Clearly shaken, Shanahan almost looked as though he had seen a ghost — which, metaphorically, was kind of true. Across the sideline Thursday night was the coach’s former franchise quarterback, Jimmy Garoppolo, now a backup to the Rams’ Matthew Stafford. And, of course, there was McVay, a former Shanahan assistant who has since challenged him for coaching supremacy, capturing the Lombardi Trophy that has eluded Shanahan and, after bottoming out in 2022, deftly reshaping the Rams on the fly in each of the past two seasons.

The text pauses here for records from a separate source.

(* ===== verification/ExecPolicy.v ===== *)
(** * The execution policy: [execpolicy/src/decision.rs], [rule.rs], [policy.rs]
    and [executable_name.rs]

    Rules that match a prefix of a command's words, the policy that collects
    them by program, and the evaluation that decides whether a command may run.
    [MultiMap] and [HashMap] are finite maps; the only implementation of the
    [Rule] trait is [PrefixRule]. Absolute paths come from another crate and
    are an interface. *)

From stdpp Require Import prelude list strings gmap.
From S2P Require Import Prelude.

(** ** Decisions *)
Inductive Decision : Type := Allow | Prompt | Forbidden.

#[global] Instance Decision_eq_dec : EqDecision Decision.
Proof. solve_decision. Defined.

(** The derived [Ord]: declaration order. *)
Definition decision_rank (d : Decision) : nat :=
  match d with Allow => 0 | Prompt => 1 | Forbidden => 2 end.
Definition decision_le (d e : Decision) : Prop := decision_rank d ≤ decision_rank e.
Definition decision_max (d e : Decision) : Decision :=
  if decision_rank d <=? decision_rank e then e else d.
(** [Iterator::max] *)
Definition max_decision (ds : list Decision) : option Decision :=
  match ds with
  | [] => None
  | d :: ds' => Some (foldl decision_max d ds')
  end.

Inductive Error : Type :=
| InvalidDecision (s : str)
| InvalidPattern (s : str)
| InvalidExample (s : str)
| InvalidRule (s : str)
| ExampleDidNotMatch (rules examples : list str)
| ExampleDidMatch (rule example : str).

Definition parse_decision (raw : str) : result Error Decision :=
  if bool_decide (raw = $"allow") then Ok Allow
  else if bool_decide (raw = $"prompt") then Ok Prompt
  else if bool_decide (raw = $"forbidden") then Ok Forbidden
  else Err (InvalidDecision raw).

(** ** Rules *)
Inductive PatternToken : Type :=
| Single (expected : str)
| Alts (alternatives : list str).

Definition token_matches (t : PatternToken) (token : str) : bool :=
  match t with
  | Single expected => bool_decide (expected = token)
  | Alts alternatives => existsb (λ alt, bool_decide (alt = token)) alternatives
  end.

Definition alternatives (t : PatternToken) : list str :=
  match t with Single expected => [expected] | Alts alts => alts end.

Record PrefixPattern := mkPattern { first : str; rest : list PatternToken }.

(** [self.rest.iter().zip(&cmd[1..])]: all of the zipped pairs match. *)
Fixpoint tokens_match (ts : list PatternToken) (ws : list str) : bool :=
  match ts, ws with
  | t :: ts', w :: ws' => token_matches t w && tokens_match ts' ws'
  | _, _ => true
  end.

Definition matches_prefix (p : PrefixPattern) (cmd : list str) : option (list str) :=
  let pattern_length := S (length (rest p)) in
  match cmd with
  | [] => None
  | word :: words =>
      if (length cmd <? pattern_length) || negb (bool_decide (word = first p)) then None
      else if tokens_match (rest p) (take (pattern_length - 1) words)
      then Some (take pattern_length cmd)
      else None
  end.

(** [AbsolutePathBuf] of [utils/absolute-path]. *)
Class AbsolutePaths := {
  AbsolutePathBuf : Type;
  #[global] AbsolutePathBuf_eq_dec :: EqDecision AbsolutePathBuf;
  absolute_try_from : str → option AbsolutePathBuf;
  path_file_name : AbsolutePathBuf → option str
}.

Inductive NetworkRuleProtocol : Type := Http | Https | Socks5Tcp | Socks5Udp.

Definition parse_protocol (raw : str) : result Error NetworkRuleProtocol :=
  if bool_decide (raw = $"http") then Ok Http
  else if bool_decide (raw = $"https") || bool_decide (raw = $"https_connect")
          || bool_decide (raw = $"http-connect") then Ok Https
  else if bool_decide (raw = $"socks5_tcp") then Ok Socks5Tcp
  else if bool_decide (raw = $"socks5_udp") then Ok Socks5Udp
  else Err (InvalidRule
    ($"network_rule protocol must be one of http, https, socks5_tcp, socks5_udp (got "
     ++ raw ++ $")")).

Definition as_policy_string (p : NetworkRuleProtocol) : str :=
  match p with
  | Http => $"http" | Https => $"https" | Socks5Tcp => $"socks5_tcp" | Socks5Udp => $"socks5_udp"
  end.

Record PrefixRule := mkRule {
  pattern : PrefixPattern;
  rule_decision : Decision;
  justification : option str
}.

Record NetworkRule := mkNetworkRule {
  host : str;
  protocol : NetworkRuleProtocol;
  net_decision : Decision;
  net_justification : option str
}.

(** [port.chars().all(|c| c.is_ascii_digit())] on a nonempty port *)
Definition is_port (port : str) : bool := negb (is_empty port) && forallb is_ascii_digit port.

(** The host between the brackets, or before a single [:port]. *)
Definition strip_port (raw h : str) : result Error str :=
  match strip_prefix ($"[") h with
  | Some stripped =>
      match split_once 93%N stripped with
      | None => Err (InvalidRule ($"network_rule host has an invalid bracketed IPv6 literal"))
      | Some (inside, rest) =>
          let port_ok := match strip_prefix ($":") rest with
                         | Some port => is_port port
                         | None => false
                         end in
          if negb (is_empty rest) && negb port_ok
          then Err (InvalidRule ($"network_rule host contains an unsupported suffix: " ++ raw))
          else Ok inside
      end
  | None =>
      if decide (length (List.filter (N.eqb 58) h) = 1) then
        match rsplit_once 58%N h with
        | Some (candidate, port) =>
            if negb (is_empty candidate) && is_port port then Ok candidate else Ok h
        | None => Ok h
        end
      else Ok h
  end.

Definition normalize_network_rule_host (raw : str) : result Error str :=
  let h := trim raw in
  if is_empty h then Err (InvalidRule ($"network_rule host cannot be empty")) else
  if contains_str ($"://") h || contains_char 47 h || contains_char 63 h || contains_char 35 h
  then Err (InvalidRule
    ($"network_rule host must be a hostname or IP literal (without scheme or path)")) else
  let? h := strip_port raw h in
  let normalized := to_ascii_lowercase (trim (trim_end_matches (N.eqb 46) h)) in
  if is_empty normalized then Err (InvalidRule ($"network_rule host cannot be empty")) else
  if contains_char 42 normalized
  then Err (InvalidRule
    ($"network_rule host must be a specific host; wildcards are not allowed")) else
  if existsb is_whitespace normalized
  then Err (InvalidRule ($"network_rule host cannot contain whitespace")) else
  Ok normalized.

Section policy.
Context {AP : AbsolutePaths}.

Inductive RuleMatch : Type :=
| PrefixRuleMatch (matched_prefix : list str) (decision : Decision)
    (resolved_program : option AbsolutePathBuf) (justification : option str)
| HeuristicsRuleMatch (command : list str) (decision : Decision).

Definition match_decision (m : RuleMatch) : Decision :=
  match m with PrefixRuleMatch _ d _ _ => d | HeuristicsRuleMatch _ d => d end.

Definition with_resolved_program (program : AbsolutePathBuf) (m : RuleMatch) : RuleMatch :=
  match m with
  | PrefixRuleMatch matched_prefix d _ j => PrefixRuleMatch matched_prefix d (Some program) j
  | other => other
  end.

(** [impl Rule for PrefixRule] *)
Definition rule_program (r : PrefixRule) : str := first (pattern r).
Definition rule_matches (r : PrefixRule) (cmd : list str) : option RuleMatch :=
  match matches_prefix (pattern r) cmd with
  | Some matched_prefix =>
      Some (PrefixRuleMatch matched_prefix (rule_decision r) None (justification r))
  | None => None
  end.

(** ** The policy *)
Record MatchOptions := mkMatchOptions { resolve_host_executables : bool }.
Definition default_match_options : MatchOptions := mkMatchOptions false.

Record Policy := mkPolicy {
  rules_by_program : gmap str (list PrefixRule);
  network_rules : list NetworkRule;
  host_executables_by_name : gmap str (list AbsolutePathBuf)
}.

Definition empty_policy : Policy := mkPolicy ∅ [] ∅.

(** [MultiMap::insert] and [MultiMap::get_vec] *)
Definition multimap_insert (k : str) (r : PrefixRule) (m : gmap str (list PrefixRule)) : gmap str (list PrefixRule) :=
  <[k := default [] (m !! k) ++ [r]]> m.

Definition add_prefix_rule (p : Policy) (prefix : list str) (d : Decision) : result Error Policy :=
  match prefix with
  | [] => Err (InvalidPattern ($"prefix cannot be empty"))
  | first_token :: rest_tokens =>
      let rule := mkRule (mkPattern first_token (Single <$> rest_tokens)) d None in
      Ok (mkPolicy (multimap_insert first_token rule (rules_by_program p)) (network_rules p)
            (host_executables_by_name p))
  end.

Definition add_network_rule (p : Policy) (h : str) (proto : NetworkRuleProtocol) (d : Decision)
    (j : option str) : result Error Policy :=
  let? h := normalize_network_rule_host h in
  if match j with Some raw => is_empty (trim raw) | None => false end
  then Err (InvalidRule ($"justification cannot be empty"))
  else Ok (mkPolicy (rules_by_program p) (network_rules p ++ [mkNetworkRule h proto d j])
             (host_executables_by_name p)).

Definition set_host_executable_paths (p : Policy) (name : str) (paths : list AbsolutePathBuf) : Policy :=
  mkPolicy (rules_by_program p) (network_rules p) (<[name := paths]> (host_executables_by_name p)).

(** The overlay's rules are inserted program by program, rule by rule; its host
    executables replace the base's of the same name. *)
Definition insert_rules (program : str) (rules : list PrefixRule) (m : gmap str (list PrefixRule)) : gmap str (list PrefixRule) :=
  foldl (λ combined rule, multimap_insert program rule combined) m rules.
Definition merge_overlay (base overlay : Policy) : Policy :=
  mkPolicy
    (map_fold insert_rules (rules_by_program base) (rules_by_program overlay))
    (network_rules base ++ network_rules overlay)
    (host_executables_by_name overlay ∪ host_executables_by_name base).

Definition upsert_domain (entries : list str) (h : str) : list str :=
  List.filter (λ e, negb (bool_decide (e = h))) entries ++ [h].

Definition compile_network_rule (acc : list str * list str) (r : NetworkRule) : list str * list str :=
  let '(allowed, denied) := acc in
  let drop_host := List.filter (λ e, negb (bool_decide (e = host r))) in
  match net_decision r with
  | Allow => (upsert_domain allowed (host r), drop_host denied)
  | Forbidden => (drop_host allowed, upsert_domain denied (host r))
  | Prompt => (allowed, denied)
  end.
Definition compiled_network_domains (p : Policy) : list str * list str :=
  foldl compile_network_rule ([], []) (network_rules p).

(** ** Executable names: [windows] stands for [cfg(windows)]. *)
Definition WINDOWS_EXECUTABLE_SUFFIXES : list str := [ $".exe"; $".cmd"; $".bat"; $".com"].

Fixpoint strip_first_suffix (suffixes : list str) (raw : str) : str :=
  match suffixes with
  | [] => raw
  | suffix :: suffixes' =>
      match strip_suffix suffix raw with
      | Some stripped => stripped
      | None => strip_first_suffix suffixes' raw
      end
  end.

Definition executable_lookup_key (windows : bool) (raw : str) : str :=
  if windows then strip_first_suffix WINDOWS_EXECUTABLE_SUFFIXES (to_ascii_lowercase raw) else raw.

Definition executable_path_lookup_key (windows : bool) (path : AbsolutePathBuf) : option str :=
  executable_lookup_key windows <$> path_file_name path.

(** ** Matching *)
Definition match_exact_rules (p : Policy) (cmd : list str) : option (list RuleMatch) :=
  match cmd with
  | [] => None
  | word :: _ => Some (omap (λ r, rule_matches r cmd) (default [] (rules_by_program p !! word)))
  end.

Definition match_host_executable_rules (windows : bool) (p : Policy) (cmd : list str) : list RuleMatch :=
  match cmd with
  | [] => []
  | word :: words =>
      match absolute_try_from word with
      | None => []
      | Some program =>
          match executable_path_lookup_key windows program with
          | None => []
          | Some basename =>
              match rules_by_program p !! basename with
              | None => []
              | Some rules =>
                  if match host_executables_by_name p !! basename with
                     | Some paths => negb (existsb (λ q, bool_decide (q = program)) paths)
                     | None => false
                     end
                  then []
                  else with_resolved_program program
                       <$> omap (λ r, rule_matches r (basename :: words)) rules
              end
          end
      end
  end.
Definition citation_chunk (c : StreamTextChunk (ExtractedInlineTag CitationTag)) : StreamTextChunk str :=
  mkChunk (visible_text c) (ex_content <$> extracted c).
Definition citation_push_str (p : CitationStreamParser) (chunk : str) : option (CitationStreamParser * StreamTextChunk str) :=
  '(q, c) ← push_str (inner p) chunk;
  Some (mkCitation q, citation_chunk c).
Definition citation_finish (p : CitationStreamParser) : CitationStreamParser * StreamTextChunk str :=
  let '(q, c) := finish (inner p) in (mkCitation q, citation_chunk c).
#[global] Instance citation_parser : StreamTextParser CitationStreamParser str :=
  {| push_str := citation_push_str; finish := citation_finish |}.

Definition strip_citations (text : str) : option (str * list str) :=
  p ← citation_new;
  '(p, out) ← push_str p text;
  let '(_, tail) := finish p in
  Some (visible_text out ++ visible_text tail, extracted out ++ extracted tail).

Example strip_citations_example :
  strip_citations ($"a<oai-mem-citation>doc</oai-mem-citation>b<oai-mem-") =
  Some ($"ab<oai-mem-", [ $"doc"]).
Proof. vm_compute. reflexivity. Qed.

(** ** Searching *)
Definition at_pos (p s : str) (j : nat) : Prop := starts_with p (drop j s) = true.

Lemma find_str_Some p s i :
  find_str p s = Some i ↔ at_pos p s i ∧ i ≤ length s ∧ ∀ j, j < i → ¬ at_pos p s j.
Proof.
  revert i; induction s as [|c s IH]; intros i; cbn [find_str].
  - unfold at_pos. destruct (starts_with p []) eqn:H0; rewrite ?drop_nil; split.
    + intros [= <-]. cbn. split_and!; [done|lia|lia].
    + intros (_ & Hi & _). cbn in Hi. f_equal. lia.
    + done.
    + intros (Hi & _). congruence.
  - destruct (starts_with p (c :: s)) eqn:H0.
    + split; [intros [= <-]; split_and!; [done|cbn; lia|lia]|].
      intros (_ & _ & Hmin). destruct i as [|i]; [done|]. destruct (Hmin 0); [lia|done].
    + rewrite fmap_Some. setoid_rewrite IH. split.
      * intros (j & (Hj & Hl & Hmin) & ->). split_and!; [done|cbn; lia|].
        intros [|k] Hk; [unfold at_pos; cbn; congruence|]. apply Hmin. lia.
      * intros (Hi & Hl & Hmin). destruct i as [|i]; [unfold at_pos in Hi; cbn in Hi; congruence|].
        exists i. split; [|done]. split_and!; [done|cbn in Hl; lia|]. intros j Hj. apply (Hmin (S j)). lia.
Qed.
(* ===== verification/PlanParser.v ===== *)
(** * Plan blocks in streamed text: [utils/stream-parser/src/tagged_line_parser.rs]
    and [proposed_plan.rs]

    Tags that stand alone on a line delimit blocks. The parser holds a line back
    only while it may still turn out to be a tag; it refines [line_spec], which
    looks at complete lines. How text is grouped into segments depends on the
    chunks, so the two are compared by the events the segments stand for. *)

From stdpp Require Import prelude list strings.
From S2P Require Import Prelude StreamText.

(** ** [tagged_line_parser.rs] *)
Record TagSpec (T : Type) := mkTagSpec { tag_open : str; tag_close : str; tag : T }.
Arguments mkTagSpec {T}.
Arguments tag_open {T}.
Arguments tag_close {T}.
Arguments tag {T}.

Inductive TaggedLineSegment (T : Type) : Type :=
| Normal (text : str)
| TagStart (tag : T)
| TagDelta (tag : T) (text : str)
| TagEnd (tag : T).
Arguments Normal {T}.
Arguments TagStart {T}.
Arguments TagDelta {T}.
Arguments TagEnd {T}.

Section tagged.
Context {T : Type} `{EqDecision T}.

Record TaggedLineParser := mkTagged {
  tl_specs : list (TagSpec T);
  active_tag : option T;
  detect_tag : bool;
  line_buffer : str
}.
Definition tagged_new (specs : list (TagSpec T)) : TaggedLineParser := mkTagged specs None true [].

Definition push_segment (segments : list (TaggedLineSegment T)) (segment : TaggedLineSegment T) : list (TaggedLineSegment T) :=
  match segment with
  | Normal delta =>
      if is_empty delta then segments else
      match last segments with
      | Some (Normal existing) => update_last (λ _, Normal (existing ++ delta)) segments
      | _ => segments ++ [Normal delta]
      end
  | TagDelta t delta =>
      if is_empty delta then segments else
      match last segments with
      | Some (TagDelta existing_tag existing) =>
          if decide (existing_tag = t) then update_last (λ _, TagDelta existing_tag (existing ++ delta)) segments
          else segments ++ [TagDelta t delta]
      | _ => segments ++ [TagDelta t delta]
      end
  | TagStart t => segments ++ [TagStart t]
  | TagEnd t => segments ++ [TagEnd t]
  end.

Definition push_text (p : TaggedLineParser) (text : str) (segments : list (TaggedLineSegment T)) : list (TaggedLineSegment T) :=
  match active_tag p with
  | Some t => push_segment segments (TagDelta t text)
  | None => push_segment segments (Normal text)
  end.

Definition is_tag_prefix (specs : list (TagSpec T)) (slug : str) : bool :=
  let slug := trim_end slug in
  existsb (λ spec, starts_with slug (tag_open spec) || starts_with slug (tag_close spec)) specs.
Definition match_open (specs : list (TagSpec T)) (slug : str) : option T :=
  tag <$> List.find (λ spec, bool_decide (tag_open spec = slug)) specs.
Definition match_close (specs : list (TagSpec T)) (slug : str) : option T :=
  tag <$> List.find (λ spec, bool_decide (tag_close spec = slug)) specs.

(** The text of a line between its white space, its newline removed. *)
Definition line_slug (line : str) : str :=
  trim_end (trim_start (default line (strip_suffix [LF] line))).

(** [finish_line]; the buffered line is taken. *)
Definition finish_line (p : TaggedLineParser) (segments : list (TaggedLineSegment T)) : TaggedLineParser * list (TaggedLineSegment T) :=
  let line := line_buffer p in
  let slug := line_slug line in
  let text := (mkTagged (tl_specs p) (active_tag p) true [], push_text p line segments) in
  let close_or_text :=
    match match_close (tl_specs p) slug with
    | Some t => if decide (active_tag p = Some t)
                then (mkTagged (tl_specs p) None true [], push_segment segments (TagEnd t)) else text
    | None => text
    end in
  match match_open (tl_specs p) slug with
  | Some t => match active_tag p with
              | None => (mkTagged (tl_specs p) (Some t) true [], push_segment segments (TagStart t))
              | Some _ => close_or_text
              end
  | None => close_or_text
  end.

(** The body of the loop of [parse]: the parser, the segments and the run. *)
Definition parse_char (st : TaggedLineParser * list (TaggedLineSegment T) * str) (ch : char)
    : TaggedLineParser * list (TaggedLineSegment T) * str :=
  let '(p, segments, run) := st in
  if detect_tag p then
    let segments := if is_empty run then segments else push_text p run segments in
    let p := mkTagged (tl_specs p) (active_tag p) true (line_buffer p ++ [ch]) in
    if decide (ch = LF) then let '(p, segments) := finish_line p segments in (p, segments, [])
    else
      let slug := trim_start (line_buffer p) in
      if is_empty slug || is_tag_prefix (tl_specs p) slug then (p, segments, [])
      else
        let buffered := line_buffer p in
        let p := mkTagged (tl_specs p) (active_tag p) false [] in
        (p, push_text p buffered segments, [])
  else
    let run := run ++ [ch] in
    if decide (ch = LF)
    then (mkTagged (tl_specs p) (active_tag p) true (line_buffer p), push_text p run segments, [])
    else (p, segments, run).

Definition parse (p : TaggedLineParser) (delta : str) : TaggedLineParser * list (TaggedLineSegment T) :=
  let '(p, segments, run) := foldl parse_char (p, [], []) delta in
  (p, if is_empty run then segments else push_text p run segments).

Definition tagged_finish (p : TaggedLineParser) : TaggedLineParser * list (TaggedLineSegment T) :=
  let '(p, segments) :=
    if is_empty (line_buffer p) then (p, []) else
    let buffered := line_buffer p in
    let slug := line_slug buffered in
    let text := (mkTagged (tl_specs p) (active_tag p) (detect_tag p) [], push_text p buffered []) in
    let close_or_text :=
      match match_close (tl_specs p) slug with
      | Some t => if decide (active_tag p = Some t)
                  then (mkTagged (tl_specs p) None (detect_tag p) [], push_segment [] (TagEnd t)) else text
      | None => text
      end in
    match match_open (tl_specs p) slug with
    | Some t => match active_tag p with
                | None => (mkTagged (tl_specs p) (Some t) (detect_tag p) [], push_segment [] (TagStart t))
                | Some _ => close_or_text
                end
    | None => close_or_text
    end in
  (mkTagged (tl_specs p) None true (line_buffer p),
   match active_tag p with Some t => push_segment segments (TagEnd t) | None => segments end).
End tagged.
Arguments TaggedLineParser : clear implicits.

(** ** [proposed_plan.rs] *)
Definition OPEN_TAG : str := $"<proposed_plan>".
Definition CLOSE_TAG : str := $"</proposed_plan>".
Inductive PlanTag : Type := ProposedPlan.
#[global] Instance PlanTag_eq_dec : EqDecision PlanTag.
Proof. solve_decision. Defined.

Inductive ProposedPlanSegment : Type :=
| PlanNormal (text : str)
| ProposedPlanStart
| ProposedPlanDelta (text : str)
| ProposedPlanEnd.

Record ProposedPlanParser := mkPlanParser { plan_parser : TaggedLineParser PlanTag }.
Definition plan_specs : list (TagSpec PlanTag) := [mkTagSpec OPEN_TAG CLOSE_TAG ProposedPlan].
Definition plan_new : ProposedPlanParser := mkPlanParser (tagged_new plan_specs).

Definition map_segment (s : TaggedLineSegment PlanTag) : ProposedPlanSegment :=
  match s with
  | Normal text => PlanNormal text
  | TagStart ProposedPlan => ProposedPlanStart
  | TagDelta ProposedPlan text => ProposedPlanDelta text
  | TagEnd ProposedPlan => ProposedPlanEnd
  end.
Definition map_step (out : StreamTextChunk ProposedPlanSegment) (s : TaggedLineSegment PlanTag) : StreamTextChunk ProposedPlanSegment :=
  let mapped := map_segment s in
  mkChunk (match mapped with PlanNormal text => visible_text out ++ text | _ => visible_text out end)
          (extracted out ++ [mapped]).
Definition map_segments (segments : list (TaggedLineSegment PlanTag)) : StreamTextChunk ProposedPlanSegment :=
  foldl map_step empty_chunk segments.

Last Sunday, McVay schemed up an offensive outburst that fueled a 44-42 upset victory over the Bills and kept the Rams in hot pursuit of the Seahawks (8-5) in the division race. On Thursday, after L.A. cornerback Darious Williams picked off Purdy’s overthrown deep ball for Jauan Jennings in the end zone with 5:20 remaining, McVay and his players became the closers that Shanahan and his 49ers have struggled all season to be.

When the Rams took over at their own 20-yard line up 9-6 with 5:20 remaining, McVay had no intention of giving the ball back.

“That’s the responsibility I felt,” he said as he walked from the visitors’ locker room to the team bus late Thursday night. “Now, (the 49ers) have a say in that, too.”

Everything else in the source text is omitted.